Last November Julie Smolyansky, went to Pack Expo in Chicago looking for shrink sleeve equipment, and she found something more. Her company, Lifeway Foods Inc., Morton Grove, Ill., eventually purchased a system to add full-body shrink sleeve labels to its line of Kefir probiotic dairy and soy drinks.
In the process, Smolyansky quieted some doubts she had about fostering the company her father built. See, last June she became CEO and president of Lifeway, and her brother Edward became its financial director, when their father died of a heart attack. There was no warning.

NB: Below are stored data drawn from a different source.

Lemma copy_run_failed src dst off rem evs r :
  copy_run src dst off rem evs (Some r) -> r <> 0 ->
  exists ev, last_step evs = Some ev /\ failed ev = true /\
             forall e0, errno_after evs e0 = r_errno (snd ev).
Proof.
  intros H. remember (Some r) as res eqn:Hres. revert Hres.
  induction H as [off rem Hle|off rem Hlt|off rem rp Hlt Hneg|off rem rp evs res Hlt Hnn Hrun IH];
    intros Hres Hr.
  - inversion Hres; subst. contradiction.
  - discriminate.
  - exists (Sendfile dst src off rem, rp). split; [reflexivity|]. split; [|reflexivity].
    unfold failed. simpl. now apply Z.ltb_lt.
  - destruct (IH Hres Hr) as (ev & Hl & Hf & He). exists ev.
    split; [rewrite last_step_cons, Hl; reflexivity|]. split; [assumption|].
    intros e0. rewrite errno_after_cons. apply He.
Qed.

Lemma copy_fd_run_failed src dst evs r :
  copy_fd_run src dst evs (Some r) -> r <> 0 ->
  exists ev, last_step evs = Some ev /\ failed ev = true /\
             forall e0, errno_after evs e0 = r_errno (snd ev).
Proof.
  intros H Hr. inversion H as [st Hst|st evs' res Hst Hrun]; subst.
  - exists (Fstat src, st). split; [reflexivity|]. split; [|reflexivity].
    unfold failed. simpl. now apply negb_true_iff, Z.eqb_neq.
  - destruct (copy_run_failed _ _ _ _ _ _ Hrun Hr) as (ev & Hl & Hf & He). exists ev.
    split; [rewrite last_step_cons, Hl; reflexivity|]. split; [assumption|].
    intros e0. rewrite errno_after_cons. apply He.
Qed.

Lemma path_run_failed p evs r e :
  path_run p evs (Some r) e -> r <> 0 ->
  exists ev, last_step evs = Some ev /\ failed ev = true /\ e = r_errno (snd ev).
Proof.
  unfold path_run. intros H Hr.
  inversion H as [o Ho|o st cl Ho Hst|o st c u cl Ho Hst Hrem Hu He
                 |o st rm d cl Ho Hst Hrm Hd
                 |o st rm d cevs cres tl res e' Ho Hst Hrm Hd Hc Hfin]; subst.
  - exists (opens_source p, o). split; [destruct p; reflexivity|]. split; [|reflexivity].
    unfold failed. destruct p; simpl; now apply Z.ltb_lt.
  - exists (Fstat (r_ret o), st). split; [reflexivity|]. split; [|reflexivity].
    unfold failed; simpl. now apply negb_true_iff, Z.eqb_neq.
  - exists (c, u). split; [|split; [|reflexivity]].
    + destruct p; inversion Hrem; subst; reflexivity.
    + unfold failed. destruct p; inversion Hrem; subst; simpl;
        now apply negb_true_iff, Z.eqb_neq.
  - exists (opens_dest p (Z.land (st_mode (r_stat st)) 511), d).
    split; [|split; [|reflexivity]].
    + rewrite !last_step_app. destruct p; reflexivity.
    + unfold failed. destruct p; simpl; now apply Z.ltb_lt.
  - inversion Hfin as [Hx|r0 c1 c2 Hr0|c1 c2 Hcl|c c1 c2 u Hcl]; subst.
    + destruct (copy_fd_run_failed _ _ _ _ Hc Hr0) as (ev & Hl & Hf & He).
      exists ev. split; [|split; [assumption|apply He]].
      rewrite !last_step_app. simpl (last_step [_; _]).
      unfold last_step at 1. simpl. now rewrite Hl.
    + contradiction.
    + exists (c, u). split; [|split; [|reflexivity]].
      * rewrite !last_step_app. destruct p; inversion Hcl; subst; reflexivity.
      * destruct (r_ret u =? 0) eqn:E; [contradiction|].
        unfold failed. destruct p; inversion Hcl; subst; simpl; now rewrite E.
Qed.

"It's been so intense since he passed away," Julie says. "I don't know if I'll ever get used to the idea of him not being here, running the company. But now his dream has become my dream, and I have to make sure that everything he worked for was not in vain."
With these thoughts in mind, Smolyansky went right to work upon her father's passing. Soon she and her brother were faced with a major decision.
"Eddie and I talked about it, and we knew we needed to create packaging that would appeal to our customers and attract new customers," she says. "So we went to Pack Expo, and I had never been to that particular show with my father, so when we first walked in Eddie and I had tears in our eyes and I was thinking how it would have been nice if he were walking the floor with us. Then we got down to business."
An exhibitor at the show had the kind of system they needed, and a few weeks later they placed the order.
"It was the biggest purchase we've made and I was kind of nervous. But we signed the contract right around New Year's Eve so we celebrated with Champagne."
The full-sleeve bottles should begin to reach the shelves next month.
Unique product
In going from pressure-sensitive to full-body labels, Lifeway will have more label real estate on which to tell the story of the company and its product.
Kefir is a unique food of Turkish ancestry that's distinct from drinkable yogurt in that it contains yeast as well as probiotic Saccharomyces kefir, and Torula kefir bacteria.
Michael Smolyansky and his young family were among the few pre-Glasnost Soviet immigrants to the U.S. in the mid-70s. They settled in Chicago in 1976, and Michael, an engineer in Russia, took a draftsman's position while his wife opened a Russian deli. Scouting for products at a Germany food show, they were reintroduced to kefir, which is popular throughout Eastern Europe, and Michael began thinking about producing kefir in the United States.
"He thought it would be great to add flavors for the American pallet," Julie Smolyansky says. Lifeway was founded in 1986, and grew quickly as Chicago-area consumers embraced the kefir products and European-style cheeses. Always looking to grow the company, Michael Smolyansky was intrigued when friends and colleagues suggested going public.
"Coming from the Soviet Union, and not having a business background, I'm not sure if he had any idea what they meant," Julie says. "He went down to the library and found out that he could print these pieces of paper and sell shares in the company."
The initial public offering in 1988 raised somewhere in the neighborhood of $800,000, Julie says. Last year the company's net income rose 39% on sales of about $12 million. Her father's naivet¿ay have helped him, Julie says, noting that he might not have made some of his business moves had he fully appreciated the risks.
Lifeway's current president set aside her education in clinical psychology several years ago to work with her father. She now believes that by continuing to innovate she can keep his company growing and keep his memory alive. Buying the new sleever was a good example, she says.
"If there is such a thing as an afterlife, our dad is in shock," she says. "He wouldn't believe that his kids could have done this without him."